= THE DATA =
***

(** ** The database *)

Record db : Type := mk_db {
  status : table Status.object;
  balances : table Balance.object;
  balance_history : table History.object;
  encryption_keys : table EncryptionKey.object;
  inductions : table Induction.object;
  members : table Member.object;
  sessions : table Session.object;
  elections : table Election.object;
  election_rounds : table Round.object;
  election_groups : table Group.object;
  votes : table Vote.object;
  distributions : table Distribution.object;
  distribution_funds : table Fund.object;
  nfts : table NftRow.object
}.
#[global] Instance set_status : Setter status := fun f d => mk_db (f (status d)) (balances d)
  (balance_history d) (encryption_keys d) (inductions d) (members d) (sessions d) (elections d)
  (election_rounds d) (election_groups d) (votes d) (distributions d) (distribution_funds d) (nfts
  d).
#[global] Instance set_balances : Setter balances := fun f d => mk_db (status d) (f (balances d))
  (balance_history d) (encryption_keys d) (inductions d) (members d) (sessions d) (elections d)
  (election_rounds d) (election_groups d) (votes d) (distributions d) (distribution_funds d) (nfts
  d).
#[global] Instance set_balance_history : Setter balance_history := fun f d => mk_db (status d)
  (balances d) (f (balance_history d)) (encryption_keys d) (inductions d) (members d) (sessions d)
  (elections d) (election_rounds d) (election_groups d) (votes d) (distributions d)
  (distribution_funds d) (nfts d).
#[global] Instance set_encryption_keys : Setter encryption_keys := fun f d => mk_db (status d)
  (balances d) (balance_history d) (f (encryption_keys d)) (inductions d) (members d) (sessions d)
  (elections d) (election_rounds d) (election_groups d) (votes d) (distributions d)
  (distribution_funds d) (nfts d).
#[global] Instance set_inductions : Setter inductions := fun f d => mk_db (status d) (balances d)
  (balance_history d) (encryption_keys d) (f (inductions d)) (members d) (sessions d) (elections d)
  (election_rounds d) (election_groups d) (votes d) (distributions d) (distribution_funds d) (nfts
  d).
#[global] Instance set_members : Setter members := fun f d => mk_db (status d) (balances d)
  (balance_history d) (encryption_keys d) (inductions d) (f (members d)) (sessions d) (elections d)
  (election_rounds d) (election_groups d) (votes d) (distributions d) (distribution_funds d) (nfts
  d).
#[global] Instance set_sessions : Setter sessions := fun f d => mk_db (status d) (balances d)
  (balance_history d) (encryption_keys d) (inductions d) (members d) (f (sessions d)) (elections d)
  (election_rounds d) (election_groups d) (votes d) (distributions d) (distribution_funds d) (nfts
  d).
#[global] Instance set_elections : Setter elections := fun f d => mk_db (status d) (balances d)
  (balance_history d) (encryption_keys d) (inductions d) (members d) (sessions d) (f (elections d))
  (election_rounds d) (election_groups d) (votes d) (distributions d) (distribution_funds d) (nfts
  d).
#[global] Instance set_election_rounds : Setter election_rounds := fun f d => mk_db (status d)
  (balances d) (balance_history d) (encryption_keys d) (inductions d) (members d) (sessions d)
  (elections d) (f (election_rounds d)) (election_groups d) (votes d) (distributions d)
  (distribution_funds d) (nfts d).
#[global] Instance set_election_groups : Setter election_groups := fun f d => mk_db (status d)
  (balances d) (balance_history d) (encryption_keys d) (inductions d) (members d) (sessions d)
  (elections d) (election_rounds d) (f (election_groups d)) (votes d) (distributions d)
  (distribution_funds d) (nfts d).
#[global] Instance set_votes : Setter votes := fun f d => mk_db (status d) (balances d)
  (balance_history d) (encryption_keys d) (inductions d) (members d) (sessions d) (elections d)
  (election_rounds d) (election_groups d) (f (votes d)) (distributions d) (distribution_funds d)
  (nfts d).
#[global] Instance set_distributions : Setter distributions := fun f d => mk_db (status d) (balances
  d) (balance_history d) (encryption_keys d) (inductions d) (members d) (sessions d) (elections d)
  (election_rounds d) (election_groups d) (votes d) (f (distributions d)) (distribution_funds d)
  (nfts d).
#[global] Instance set_distribution_funds : Setter distribution_funds := fun f d => mk_db (status d)
  (balances d) (balance_history d) (encryption_keys d) (inductions d) (members d) (sessions d)
  (elections d) (election_rounds d) (election_groups d) (votes d) (distributions d) (f
  (distribution_funds d)) (nfts d).
#[global] Instance set_nfts : Setter nfts := fun f d => mk_db (status d) (balances d)
  (balance_history d) (encryption_keys d) (inductions d) (members d) (sessions d) (elections d)
  (election_rounds d) (election_groups d) (votes d) (distributions d) (distribution_funds d) (f
  (nfts d)).
Definition empty_db : db :=
  mk_db empty_table empty_table empty_table empty_table empty_table empty_table empty_table
    empty_table empty_table empty_table empty_table empty_table empty_table empty_table.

***

= WORK INSTRUCTION =
Only exact copies of the lines from the one containing "(election_rounds d) (election_groups d) (votes d) (f" to the end of the records belong in the answer.

= EXPECTED ANSWER =
  (election_rounds d) (election_groups d) (votes d) (f (distributions d)) (distribution_funds d)
  (nfts d).
#[global] Instance set_distribution_funds : Setter distribution_funds := fun f d => mk_db (status d)
  (balances d) (balance_history d) (encryption_keys d) (inductions d) (members d) (sessions d)
  (elections d) (election_rounds d) (election_groups d) (votes d) (distributions d) (f
  (distribution_funds d)) (nfts d).
#[global] Instance set_nfts : Setter nfts := fun f d => mk_db (status d) (balances d)
  (balance_history d) (encryption_keys d) (inductions d) (members d) (sessions d) (elections d)
  (election_rounds d) (election_groups d) (votes d) (distributions d) (distribution_funds d) (f
  (nfts d)).
Definition empty_db : db :=
  mk_db empty_table empty_table empty_table empty_table empty_table empty_table empty_table
    empty_table empty_table empty_table empty_table empty_table empty_table empty_table.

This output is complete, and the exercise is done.